Required action: Your task is to quote the records from their first line through the line containing "rewrite Forall_app, Forall_singleton, Hc", with nothing added or left out.

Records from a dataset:
Lemma trim_nonempty c s : is_ws c = false → is_empty (trim (c :: s)) = false.
Proof.
  intros Hc. unfold trim. simpl drop_ws. rewrite Hc, reverse_cons.
  destruct (drop_ws_suffix (reverse s ++ [c])) as (p & Hp & Hall).
  destruct (drop_ws (reverse s ++ [c])) as [|a l].
  - exfalso. rewrite app_nil_r in Hp. subst p.
    rewrite Forall_app, Forall_singleton, Hc in Hall. naive_solver.
  - rewrite reverse_cons. by destruct (reverse l).
Qed.

Lemma nows_trimmed s : (∀ c, c ∈ s → is_ws c = false) → trimmed s.
Proof.
  intros H. split.
  - destruct s; simpl; [done|]. apply H. set_solver.
  - destruct (reverse s) as [|c r] eqn:E; simpl; [done|]. apply H.
    rewrite <- elem_of_reverse, E. set_solver.
Qed.

Lemma all_digits_trimmed s : all_digits s = true → trimmed s.
Proof. intros H. apply nows_trimmed. intros c Hc. eapply is_digit_not_ws, all_digits_elem; eauto. Qed.

Lemma strip_ws_nows s : (∀ c, c ∈ s → is_ws c = false) → strip_ws s = s.
Proof.
  intros H. unfold strip_ws. induction s as [|c s IH]; [done|].
  rewrite filter_cons, decide_True by (apply H; set_solver).
  rewrite IH; [done|]. set_solver.
Qed.
(** ** Building a storable object *)

Lemma wf_keysb_snoc ks k :
  array_index k = None → k ∉ ks → wf_keysb ks = true → wf_keysb (ks ++ [k]) = true.
Proof.
  intros Hk. induction ks as [|k1 ks IH]; simpl; [done|]. intros [Hne Hnin]%not_elem_of_cons [H1 H2]%andb_true_iff.
  rewrite forallb_app, H1, IH by done. simpl. unfold key_beforeb. rewrite Hk.
  rewrite bool_decide_eq_false_2 by done. by destruct (array_index k1).
Qed.

Lemma forallb_assoc_set (p : jsval → bool) (k : jsstr) v o :
  forallb (λ kv, p kv.2) o = true → p v = true → forallb (λ kv, p kv.2) (assoc_set k v o) = true.
Proof.
  intros Ho Hv. induction o as [|[k1 v1] o IH]; simpl in *; [by rewrite Hv|].
  apply andb_true_iff in Ho as [H1 H2]. case_decide; simpl; by rewrite ?Hv, ?H1, ?H2, ?IH.
Qed.

Lemma json_ok_put k v o :
  array_index k = None → code_units k = true → json_ok v = true → json_ok (JObj o) = true →
  json_ok (JObj (obj_put k v o)) = true.
Proof.
  intros Hk Hc Hv Ho. cbn [json_ok] in *. apply andb_true_iff in Ho as [[Hw Hu]%andb_true_iff Ho].
  rewrite obj_put_set, forallb_assoc_set by done. rewrite keys_set. case_decide as Hin; [by rewrite app_nil_r, Hw, Hu|].
  rewrite wf_keysb_snoc by done. rewrite forallb_app, Hu. simpl. by rewrite Hc.
Qed.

Task output:
Lemma trim_nonempty c s : is_ws c = false → is_empty (trim (c :: s)) = false.
Proof.
  intros Hc. unfold trim. simpl drop_ws. rewrite Hc, reverse_cons.
  destruct (drop_ws_suffix (reverse s ++ [c])) as (p & Hp & Hall).
  destruct (drop_ws (reverse s ++ [c])) as [|a l].
  - exfalso. rewrite app_nil_r in Hp. subst p.
    rewrite Forall_app, Forall_singleton, Hc in Hall. naive_solver.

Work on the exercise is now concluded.